MATERIAL PROVIDED:
---
(** [addContract].  [if (!workspace.contracts[contractAddress])] and the
    assignment at [[contractAddress][chain]] are those of the maps: they
    are the source's for an address that is not [Js.inherited] and a chain
    other than ["__proto__"]. *)
Definition addContract (wid contractAddress chain : string)
    (contractData : gmap string value) (st : State) : outcome unit :=
  match loadWorkspace wid st with
  | (None, st1) => notFound wid st1
  | (Some workspace, st1) =>
      let perChain := default ∅ (contracts workspace !! contractAddress) in
      let '(addedAt, st2) := new_Date st1 in
      (* [{ address, chain, addedAt, ...contractData }]: the spread comes
         last, so its keys win. *)
      let record : gmap string value :=
        contractData ∪ <["address" := VStr contractAddress]>
                        (<["chain" := VStr chain]>
                           (<["addedAt" := VDate addedAt]> ∅)) in
      let w1 :=
        set_contracts
          (<[contractAddress := <[chain := record]> perChain]>
             (contracts workspace)) workspace in
      let w2 := on_chain chain (push_contract contractAddress) w1 in
      let '(_, st3) := saveWorkspace wid w2 st2 in
      Returned tt st3
  end.

Definition addVulnerabilities (wid contractAddress chain : string)
    (vulns : list Vuln) (st : State) : outcome unit :=
  match loadWorkspace wid st with
  | (None, st1) => notFound wid st1
  | (Some workspace, st1) =>
      let key := contractKey contractAddress chain in
      let w1 :=
        set_vulnerabilities (<[key := vulns]> (vulnerabilities workspace))
          workspace in
      let w2 := on_chain chain (push_vulnerabilities vulns) w1 in
      let '(_, st2) := saveWorkspace wid w2 st1 in
      Returned tt st2
  end.

Definition addReport (wid contractAddress chain report : string)
    (st : State) : outcome unit :=
  match loadWorkspace wid st with
  | (None, st1) => notFound wid st1
  | (Some workspace, st1) =>
      let key := contractKey contractAddress chain in
      let w1 := set_reports (<[key := report]> (reports workspace)) workspace in
      let w2 := on_chain chain (push_report key) w1 in
      let '(_, st2) := saveWorkspace wid w2 st1 in
      let st3 := mkdir [wid; chain] st2 in
      let reportPath :=
        [wid; chain; replace_first "0x" "" contractAddress +:+ "-report.md"] in
      Returned tt (write_file reportPath report st3)
  end.

(** The object returned by [getWorkspaceStats]. *)
Record WorkspaceStats : Type := mkWorkspaceStats {
  ws_workspaceId : string;
  ws_chains : nat;
  ws_contracts : nat;
  ws_vulnerabilities : nat;
  ws_reports : nat;
  ws_createdAt : Date;
  ws_updatedAt : Date;
}.

(** [Object.keys(v).reduce((sum, key) => sum + v[key].length, 0)]. *)
Definition countVulnerabilities (v : gmap string (list Vuln)) : nat :=
  map_fold (fun _ l sum => sum + length l) 0 v.

Definition getWorkspaceStats (wid : string) (st : State)
  : option WorkspaceStats :=
  match workspaces st !! wid with
  | None => None
  | Some workspace =>
      Some {| ws_workspaceId := wid;
              ws_chains := size (chains workspace);
              ws_contracts := size (contracts workspace);
              ws_vulnerabilities :=
                countVulnerabilities (vulnerabilities workspace);
              ws_reports := size (reports workspace);
              ws_createdAt := createdAt workspace;
              ws_updatedAt := updatedAt workspace |}
  end.

(** The state in which a call leaves the manager and the disk. *)
Definition after {A : Type} (o : outcome A) : State :=
  match o with
  | Returned _ st => st
  | Thrown _ st => st
  end.


(** [getWorkspaceInfo]. *)
Definition getWorkspaceInfo (wid : string) (st : State)
  : option ChainWorkspace :=
  workspaces st !! wid.

(** [getCurrentWorkspace]. *)
Definition getCurrentWorkspace (st : State) : option string :=
  currentWorkspace st.

(** [switchWorkspace]. *)
Definition switchWorkspace (wid : string) (st : State) : bool * State :=
  match loadWorkspace wid st with
  | (Some _, st1) => (true, set_current (Some wid) st1)
  | (None, st1) => (false, st1)
  end.

(** One round of the loop of [addContractMultiChain], on the workspace
    object and the state. *)
Definition addContractMultiChain_step (contractAddress : string)
    (contractData : gmap string value) (acc : ChainWorkspace * State)
    (chain : string) : ChainWorkspace * State :=
  let '(workspace, st) := acc in
  let perChain := default ∅ (contracts workspace !! contractAddress) in
  let '(addedAt, st1) := new_Date st in
  let record : gmap string value :=
    contractData ∪ <["address" := VStr contractAddress]>
                    (<["chain" := VStr chain]>
                       (<["addedAt" := VDate addedAt]> ∅)) in
  let w1 :=
    set_contracts
      (<[contractAddress := <[chain := record]> perChain]>
         (contracts workspace)) workspace in
  (on_chain chain (push_contract contractAddress) w1, st1).

Definition addContractMultiChain (wid contractAddress : string)
    (chs : list string) (contractData : gmap string value) (st : State)
  : outcome unit :=
  match loadWorkspace wid st with
  | (None, st1) => notFound wid st1
  | (Some workspace, st1) =>
      let '(w, st2) :=
        fold_left (addContractMultiChain_step contractAddress contractData)
          chs (workspace, st1) in
      let '(_, st3) := saveWorkspace wid w st2 in
      Returned tt st3
  end.

(** [deleteWorkspace]: [fs.promises.rm(workspacePath, { recursive: true })]
    removes the directory with everything below it, that is every path
    whose first component is [wid].  As in [write_doc], [workspacePath] is
    the directory of [wid] alone when [Js.plain wid]. *)
Definition deleteWorkspace (wid : string) (st : State) : bool * State :=
  if decide ([wid] ∈ dirs st) then
    (true,
     {| config := config st;
        workspaces := delete wid (workspaces st);
        currentWorkspace := None;
        docs := delete wid (docs st);
        files := filter (fun e => head (fst e) <> Some wid) (files st);
        dirs := filter (fun p => head p <> Some wid) (dirs st);
        ticks := ticks st |})
  else (false, st).

End Store.

Arguments ChainState : clear implicits.
Arguments ChainWorkspace : clear implicits.
Arguments State : clear implicits.
Arguments outcome : clear implicits.
Arguments Returned {Vuln A} a st.
Arguments Thrown {Vuln A} message st.
Arguments WorkspaceStats : clear implicits.

End Workspace.

(** ** Sample inputs *)

Module Samples.

Import Js Consensus.

(** A finding at (Bank.sol, 10, critical) as a tool hands it in, with tier
    [low] and score 0. *)
Definition bankFinding (name what : string) : Vulnerability :=
  {| id := name; title := what; severity := critical;
     description := what +:+ " in withdraw";
     location := {| file := "Bank.sol"; lineStart := 10; lineEnd := 14 |};
     tools := []; confidence := Some conf_low; confidenceScore := Num 0;
     recommendation := "Review withdraw" |}.

(** slither and mythril report different issues at the same place, once
    each. *)
Definition twoTools : list ToolResult :=
  [ mkToolResult "slither" [bankFinding "S-1" "Reentrancy"] (Num 1);
    mkToolResult "mythril" [bankFinding "M-1" "Integer overflow"] (Num 1) ].

(** mythril and the reasoning source report different issues at the same
    place, once each. *)
Definition withAi : list ToolResult :=
  [ mkToolResult "mythril" [bankFinding "M-1" "Integer overflow"] (Num 1);
    mkToolResult "ai" [bankFinding "A-1" "Reentrancy"] (Num 1) ].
---
DIRECTIONS: Starting with the first line of the records above, give back each line exactly until the line with "(contractData : gmap string value) (st : State) : outcome" has been given as well.

EXERCISE ANSWER:
(** [addContract].  [if (!workspace.contracts[contractAddress])] and the
    assignment at [[contractAddress][chain]] are those of the maps: they
    are the source's for an address that is not [Js.inherited] and a chain
    other than ["__proto__"]. *)
Definition addContract (wid contractAddress chain : string)
    (contractData : gmap string value) (st : State) : outcome unit :=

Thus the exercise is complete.